What the exercise asks ::
Give only the number of lines in the data that contain the word "beyond".

[Saved data entries]
▼
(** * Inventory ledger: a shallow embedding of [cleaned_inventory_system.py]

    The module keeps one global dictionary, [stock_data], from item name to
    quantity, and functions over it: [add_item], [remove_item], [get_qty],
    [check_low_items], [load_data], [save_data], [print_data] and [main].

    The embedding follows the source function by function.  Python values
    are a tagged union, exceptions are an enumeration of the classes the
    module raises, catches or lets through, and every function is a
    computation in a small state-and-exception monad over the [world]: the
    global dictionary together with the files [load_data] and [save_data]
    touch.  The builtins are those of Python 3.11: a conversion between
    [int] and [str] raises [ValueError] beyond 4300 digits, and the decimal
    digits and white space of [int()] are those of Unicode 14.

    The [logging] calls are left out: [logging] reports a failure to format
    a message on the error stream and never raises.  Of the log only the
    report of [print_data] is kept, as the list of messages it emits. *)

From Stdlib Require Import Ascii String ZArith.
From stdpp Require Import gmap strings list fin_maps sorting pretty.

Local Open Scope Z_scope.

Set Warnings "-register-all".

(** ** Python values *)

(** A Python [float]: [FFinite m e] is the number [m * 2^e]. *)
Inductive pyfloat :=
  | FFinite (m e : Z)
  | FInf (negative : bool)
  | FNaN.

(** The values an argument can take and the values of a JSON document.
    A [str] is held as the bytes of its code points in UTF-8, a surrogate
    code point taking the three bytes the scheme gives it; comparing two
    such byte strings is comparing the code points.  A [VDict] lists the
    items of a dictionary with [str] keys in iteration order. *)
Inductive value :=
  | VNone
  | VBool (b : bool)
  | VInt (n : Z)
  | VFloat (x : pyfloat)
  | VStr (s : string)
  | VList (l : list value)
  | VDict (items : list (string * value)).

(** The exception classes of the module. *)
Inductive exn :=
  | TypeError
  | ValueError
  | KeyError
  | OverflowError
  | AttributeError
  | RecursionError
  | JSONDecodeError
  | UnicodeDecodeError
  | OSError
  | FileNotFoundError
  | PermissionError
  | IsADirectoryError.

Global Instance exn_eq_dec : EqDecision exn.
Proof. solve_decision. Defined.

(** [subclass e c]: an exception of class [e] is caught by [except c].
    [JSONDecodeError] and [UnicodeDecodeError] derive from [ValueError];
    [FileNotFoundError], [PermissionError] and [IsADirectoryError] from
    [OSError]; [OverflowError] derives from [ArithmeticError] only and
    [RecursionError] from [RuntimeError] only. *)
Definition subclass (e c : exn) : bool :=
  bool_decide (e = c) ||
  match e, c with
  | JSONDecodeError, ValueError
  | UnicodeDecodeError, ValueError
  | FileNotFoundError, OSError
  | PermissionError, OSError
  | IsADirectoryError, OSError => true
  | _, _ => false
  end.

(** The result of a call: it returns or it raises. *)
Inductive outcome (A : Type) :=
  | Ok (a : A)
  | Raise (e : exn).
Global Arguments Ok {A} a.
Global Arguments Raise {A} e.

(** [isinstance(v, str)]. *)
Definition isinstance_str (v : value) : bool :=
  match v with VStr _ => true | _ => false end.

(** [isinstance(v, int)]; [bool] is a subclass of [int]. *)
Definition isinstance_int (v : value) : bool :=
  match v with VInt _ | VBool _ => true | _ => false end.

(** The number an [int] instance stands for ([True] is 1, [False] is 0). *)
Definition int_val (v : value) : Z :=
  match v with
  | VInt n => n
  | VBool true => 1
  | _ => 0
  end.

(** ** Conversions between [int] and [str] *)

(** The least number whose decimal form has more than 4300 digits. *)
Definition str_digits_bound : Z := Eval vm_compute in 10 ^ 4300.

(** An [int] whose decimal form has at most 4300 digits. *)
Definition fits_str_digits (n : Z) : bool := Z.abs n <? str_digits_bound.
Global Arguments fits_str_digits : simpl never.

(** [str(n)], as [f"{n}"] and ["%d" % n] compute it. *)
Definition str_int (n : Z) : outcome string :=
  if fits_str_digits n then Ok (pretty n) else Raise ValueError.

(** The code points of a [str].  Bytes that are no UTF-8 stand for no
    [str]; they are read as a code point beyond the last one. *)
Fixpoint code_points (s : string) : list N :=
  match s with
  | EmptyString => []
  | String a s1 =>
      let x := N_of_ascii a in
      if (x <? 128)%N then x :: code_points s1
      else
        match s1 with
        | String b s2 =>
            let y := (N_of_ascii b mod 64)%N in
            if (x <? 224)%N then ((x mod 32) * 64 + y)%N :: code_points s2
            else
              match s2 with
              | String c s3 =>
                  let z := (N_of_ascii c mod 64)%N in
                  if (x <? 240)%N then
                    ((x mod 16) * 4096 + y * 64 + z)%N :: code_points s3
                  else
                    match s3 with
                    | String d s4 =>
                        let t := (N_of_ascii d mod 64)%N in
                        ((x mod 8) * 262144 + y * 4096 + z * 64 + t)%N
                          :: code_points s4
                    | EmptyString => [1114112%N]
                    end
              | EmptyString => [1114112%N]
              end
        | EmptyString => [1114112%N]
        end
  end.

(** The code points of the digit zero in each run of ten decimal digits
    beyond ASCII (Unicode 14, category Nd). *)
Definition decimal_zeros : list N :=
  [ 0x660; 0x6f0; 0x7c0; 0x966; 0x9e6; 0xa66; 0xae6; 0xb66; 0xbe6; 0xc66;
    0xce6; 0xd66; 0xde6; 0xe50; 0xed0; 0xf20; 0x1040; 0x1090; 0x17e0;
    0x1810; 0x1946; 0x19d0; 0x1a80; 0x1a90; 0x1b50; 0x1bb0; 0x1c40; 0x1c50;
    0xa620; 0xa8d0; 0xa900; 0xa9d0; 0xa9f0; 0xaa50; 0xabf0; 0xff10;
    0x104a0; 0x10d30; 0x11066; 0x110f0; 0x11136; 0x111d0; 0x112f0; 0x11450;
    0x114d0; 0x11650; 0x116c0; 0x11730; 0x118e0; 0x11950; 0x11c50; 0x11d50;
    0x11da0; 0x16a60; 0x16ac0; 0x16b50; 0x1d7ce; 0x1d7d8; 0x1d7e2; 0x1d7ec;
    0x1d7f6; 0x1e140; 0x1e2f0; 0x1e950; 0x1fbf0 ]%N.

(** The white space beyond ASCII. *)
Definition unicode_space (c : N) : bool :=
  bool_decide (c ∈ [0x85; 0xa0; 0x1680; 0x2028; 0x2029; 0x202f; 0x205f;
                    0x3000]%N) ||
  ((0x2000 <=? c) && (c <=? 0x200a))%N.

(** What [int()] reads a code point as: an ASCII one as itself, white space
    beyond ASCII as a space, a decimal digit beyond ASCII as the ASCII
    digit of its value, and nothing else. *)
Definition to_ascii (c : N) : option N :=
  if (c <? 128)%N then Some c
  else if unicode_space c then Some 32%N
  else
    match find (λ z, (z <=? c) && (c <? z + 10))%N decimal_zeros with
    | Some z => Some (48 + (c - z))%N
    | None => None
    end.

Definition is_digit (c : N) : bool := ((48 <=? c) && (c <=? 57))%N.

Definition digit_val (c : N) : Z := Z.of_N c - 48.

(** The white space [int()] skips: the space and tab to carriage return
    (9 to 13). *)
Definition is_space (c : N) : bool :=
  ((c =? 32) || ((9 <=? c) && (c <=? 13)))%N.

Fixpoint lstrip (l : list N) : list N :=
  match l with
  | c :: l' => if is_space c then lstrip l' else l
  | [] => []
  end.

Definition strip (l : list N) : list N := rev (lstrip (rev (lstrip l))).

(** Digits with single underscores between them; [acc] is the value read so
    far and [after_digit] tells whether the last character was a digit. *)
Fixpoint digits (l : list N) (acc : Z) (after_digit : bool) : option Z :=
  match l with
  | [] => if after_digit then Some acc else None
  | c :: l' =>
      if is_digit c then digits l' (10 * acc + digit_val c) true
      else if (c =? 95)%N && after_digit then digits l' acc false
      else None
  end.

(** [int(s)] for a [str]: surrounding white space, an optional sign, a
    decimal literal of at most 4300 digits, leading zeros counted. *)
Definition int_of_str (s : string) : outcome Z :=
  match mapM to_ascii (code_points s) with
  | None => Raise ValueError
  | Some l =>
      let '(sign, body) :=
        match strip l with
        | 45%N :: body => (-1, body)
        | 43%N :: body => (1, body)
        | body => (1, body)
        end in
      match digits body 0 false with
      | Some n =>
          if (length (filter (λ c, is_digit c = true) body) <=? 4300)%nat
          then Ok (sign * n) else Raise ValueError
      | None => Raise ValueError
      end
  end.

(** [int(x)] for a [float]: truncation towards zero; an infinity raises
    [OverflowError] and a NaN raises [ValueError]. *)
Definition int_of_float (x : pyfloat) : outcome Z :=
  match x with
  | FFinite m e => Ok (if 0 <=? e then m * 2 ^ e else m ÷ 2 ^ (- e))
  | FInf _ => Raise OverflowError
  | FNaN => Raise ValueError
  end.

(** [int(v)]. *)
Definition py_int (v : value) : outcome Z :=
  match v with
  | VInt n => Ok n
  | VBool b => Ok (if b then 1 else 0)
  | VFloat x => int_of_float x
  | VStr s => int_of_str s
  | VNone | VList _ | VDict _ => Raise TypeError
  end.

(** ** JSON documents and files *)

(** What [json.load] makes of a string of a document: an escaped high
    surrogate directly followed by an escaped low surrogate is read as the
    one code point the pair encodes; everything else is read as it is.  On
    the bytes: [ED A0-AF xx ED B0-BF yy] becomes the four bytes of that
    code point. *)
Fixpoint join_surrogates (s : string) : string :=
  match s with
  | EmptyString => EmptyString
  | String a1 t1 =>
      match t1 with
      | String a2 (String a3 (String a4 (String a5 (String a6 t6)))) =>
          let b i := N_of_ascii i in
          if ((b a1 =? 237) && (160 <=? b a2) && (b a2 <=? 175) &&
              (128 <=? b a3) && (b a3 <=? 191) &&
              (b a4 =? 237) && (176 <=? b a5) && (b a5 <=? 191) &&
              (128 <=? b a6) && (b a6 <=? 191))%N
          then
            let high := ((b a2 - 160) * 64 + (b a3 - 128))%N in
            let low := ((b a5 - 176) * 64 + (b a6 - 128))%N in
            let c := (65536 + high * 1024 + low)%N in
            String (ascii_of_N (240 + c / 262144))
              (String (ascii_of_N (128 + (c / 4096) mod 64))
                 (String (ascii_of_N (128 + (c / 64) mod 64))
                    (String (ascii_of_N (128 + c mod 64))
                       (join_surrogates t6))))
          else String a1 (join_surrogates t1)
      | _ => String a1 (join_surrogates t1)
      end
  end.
▲
Exercise output ::
5